Every record below should appear in your answer, copied exactly.

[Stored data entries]
☆ ☆ ☆ ☆ ☆

(** The three tables of a mapping. *)
Lemma tables_ok k s0 P page n fuel fl :
  good k P (3 + n) → table_at f1 k s0 P → table_flags fl →
  ∃ s3 s2 s1' g1 k3,
    (∀ B (rest : Z → Z → Z → kst (machine A) B),
      (let* pml3 := next_table_create (slot_alloc (S fuel)) (slot_addr s0) (p4_index page) false fl in
       let* pml2 := next_table_create (slot_alloc (S fuel)) pml3 (p3_index page) false fl in
       let* pml1 := next_table_create (slot_alloc (S fuel)) pml2 (p2_index page) false fl in
       rest pml3 pml2 pml1) k = rest (slot_addr s3) (slot_addr s2) (slot_addr s1') k3)
    ∧ good k3 P n ∧ grows (phys k) (phys k3) P ∧ frames k3 = frames k ∧ table_at f1 k3 s1' g1
    ∧ node (phys k3) P [p4_index page; p3_index page; p2_index page] = Some g1 ∧ path_flags (phys k3) P page fl.
Proof.
  intros Hgd Hat Hfl. set (al := slot_alloc (S fuel)).
  destruct (create_ok al k s0 P P [] (p4_index page) (2 + n) fl fuel Hgd Hat (path_1 page) eq_refl Hfl eq_refl)
    as (s3 & g3 & k1 & E1 & [G1 W1 A1 N1 F1 R1]). cbn [app] in N1.
  destruct (create_ok al k1 s3 g3 P [p4_index page] (p3_index page) (1 + n) fl fuel G1 A1 (path_2 page) N1 Hfl eq_refl)
    as (s2 & g2 & k2 & E2 & [G2 W2 A2 N2 F2 R2]). cbn [app] in N2.
  destruct (create_ok al k2 s2 g2 P [p4_index page; p3_index page] (p2_index page) n fl fuel G2 A2 (leaf_path page) N2 Hfl eq_refl)
    as (s1' & g1 & k3 & E3 & [G3 W3 A3 N3 F3 R3]). cbn [app] in N3.
  exists s3, s2, s1', g1, k3.
  pose proof (good_0 _ _ _ Hgd) as Z0. pose proof (good_0 _ _ _ G1) as Z1. pose proof (good_0 _ _ _ G2) as Z2.
  assert (W12 : grows (phys k1) (phys k3) P).
  { apply (grows_trans _ (phys k2)); [done | done|]. intros p i f. by apply grows_entry. }
  assert (W02 : grows (phys k) (phys k3) P).
  { apply (grows_trans _ (phys k1)); [done | done|]. intros p i f. by apply grows_entry. }
  split_and!; [|done|done|congruence|done|done|].
  - intros B rest. rewrite (kbind_done _ _ _ _ _ E1), (kbind_done _ _ _ _ _ E2), (kbind_done _ _ _ _ _ E3). done.
  - assert (P3 : is_Some (entry_get_frame (phys k1 P (p4_index page)))).
    { apply (node_snoc _ _ []) in N1 as (f & [= <-] & ?). eauto. }
    assert (P2 : is_Some (entry_get_frame (phys k2 g3 (p3_index page)))).
    { apply (node_snoc _ _ [p4_index page]) in N2 as (f & Hf & ?).
      assert (f = g3) as -> by (apply (gr_node _ _ _ W2 _ _ (path_1 page)) in N1; congruence). eauto. }
    exists g3, g2. split_and!; [| | | |done].
    + by apply (gr_node _ _ _ W12 _ _ (path_1 page)).
    + by apply (gr_node _ _ _ W3 _ _ (path_2 page)).
    + by apply (gr_flags _ _ _ W12 [] (p4_index page) P fl (path_1 page) eq_refl).
    + apply (gr_flags _ _ _ W3 [p4_index page] (p3_index page) g3 fl (path_2 page)); [|done|done].
      by apply (gr_node _ _ _ W2 _ _ (path_1 page)).
Qed.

☆ ☆ ☆ ☆ ☆

◆ **Exercise solution**
(** The three tables of a mapping. *)
Lemma tables_ok k s0 P page n fuel fl :
  good k P (3 + n) → table_at f1 k s0 P → table_flags fl →
  ∃ s3 s2 s1' g1 k3,
    (∀ B (rest : Z → Z → Z → kst (machine A) B),
      (let* pml3 := next_table_create (slot_alloc (S fuel)) (slot_addr s0) (p4_index page) false fl in
       let* pml2 := next_table_create (slot_alloc (S fuel)) pml3 (p3_index page) false fl in
       let* pml1 := next_table_create (slot_alloc (S fuel)) pml2 (p2_index page) false fl in
       rest pml3 pml2 pml1) k = rest (slot_addr s3) (slot_addr s2) (slot_addr s1') k3)
    ∧ good k3 P n ∧ grows (phys k) (phys k3) P ∧ frames k3 = frames k ∧ table_at f1 k3 s1' g1
    ∧ node (phys k3) P [p4_index page; p3_index page; p2_index page] = Some g1 ∧ path_flags (phys k3) P page fl.
Proof.
  intros Hgd Hat Hfl. set (al := slot_alloc (S fuel)).
  destruct (create_ok al k s0 P P [] (p4_index page) (2 + n) fl fuel Hgd Hat (path_1 page) eq_refl Hfl eq_refl)
    as (s3 & g3 & k1 & E1 & [G1 W1 A1 N1 F1 R1]). cbn [app] in N1.
  destruct (create_ok al k1 s3 g3 P [p4_index page] (p3_index page) (1 + n) fl fuel G1 A1 (path_2 page) N1 Hfl eq_refl)
    as (s2 & g2 & k2 & E2 & [G2 W2 A2 N2 F2 R2]). cbn [app] in N2.
  destruct (create_ok al k2 s2 g2 P [p4_index page; p3_index page] (p2_index page) n fl fuel G2 A2 (leaf_path page) N2 Hfl eq_refl)
    as (s1' & g1 & k3 & E3 & [G3 W3 A3 N3 F3 R3]). cbn [app] in N3.
  exists s3, s2, s1', g1, k3.
  pose proof (good_0 _ _ _ Hgd) as Z0. pose proof (good_0 _ _ _ G1) as Z1. pose proof (good_0 _ _ _ G2) as Z2.
  assert (W12 : grows (phys k1) (phys k3) P).
  { apply (grows_trans _ (phys k2)); [done | done|]. intros p i f. by apply grows_entry. }
  assert (W02 : grows (phys k) (phys k3) P).
  { apply (grows_trans _ (phys k1)); [done | done|]. intros p i f. by apply grows_entry. }
  split_and!; [|done|done|congruence|done|done|].
  - intros B rest. rewrite (kbind_done _ _ _ _ _ E1), (kbind_done _ _ _ _ _ E2), (kbind_done _ _ _ _ _ E3). done.
  - assert (P3 : is_Some (entry_get_frame (phys k1 P (p4_index page)))).
    { apply (node_snoc _ _ []) in N1 as (f & [= <-] & ?). eauto. }
    assert (P2 : is_Some (entry_get_frame (phys k2 g3 (p3_index page)))).
    { apply (node_snoc _ _ [p4_index page]) in N2 as (f & Hf & ?).
      assert (f = g3) as -> by (apply (gr_node _ _ _ W2 _ _ (path_1 page)) in N1; congruence). eauto. }
    exists g3, g2. split_and!; [| | | |done].
    + by apply (gr_node _ _ _ W12 _ _ (path_1 page)).
    + by apply (gr_node _ _ _ W3 _ _ (path_2 page)).
    + by apply (gr_flags _ _ _ W12 [] (p4_index page) P fl (path_1 page) eq_refl).
    + apply (gr_flags _ _ _ W3 [p4_index page] (p3_index page) g3 fl (path_2 page)); [|done|done].
      by apply (gr_node _ _ _ W2 _ _ (path_1 page)).
Qed.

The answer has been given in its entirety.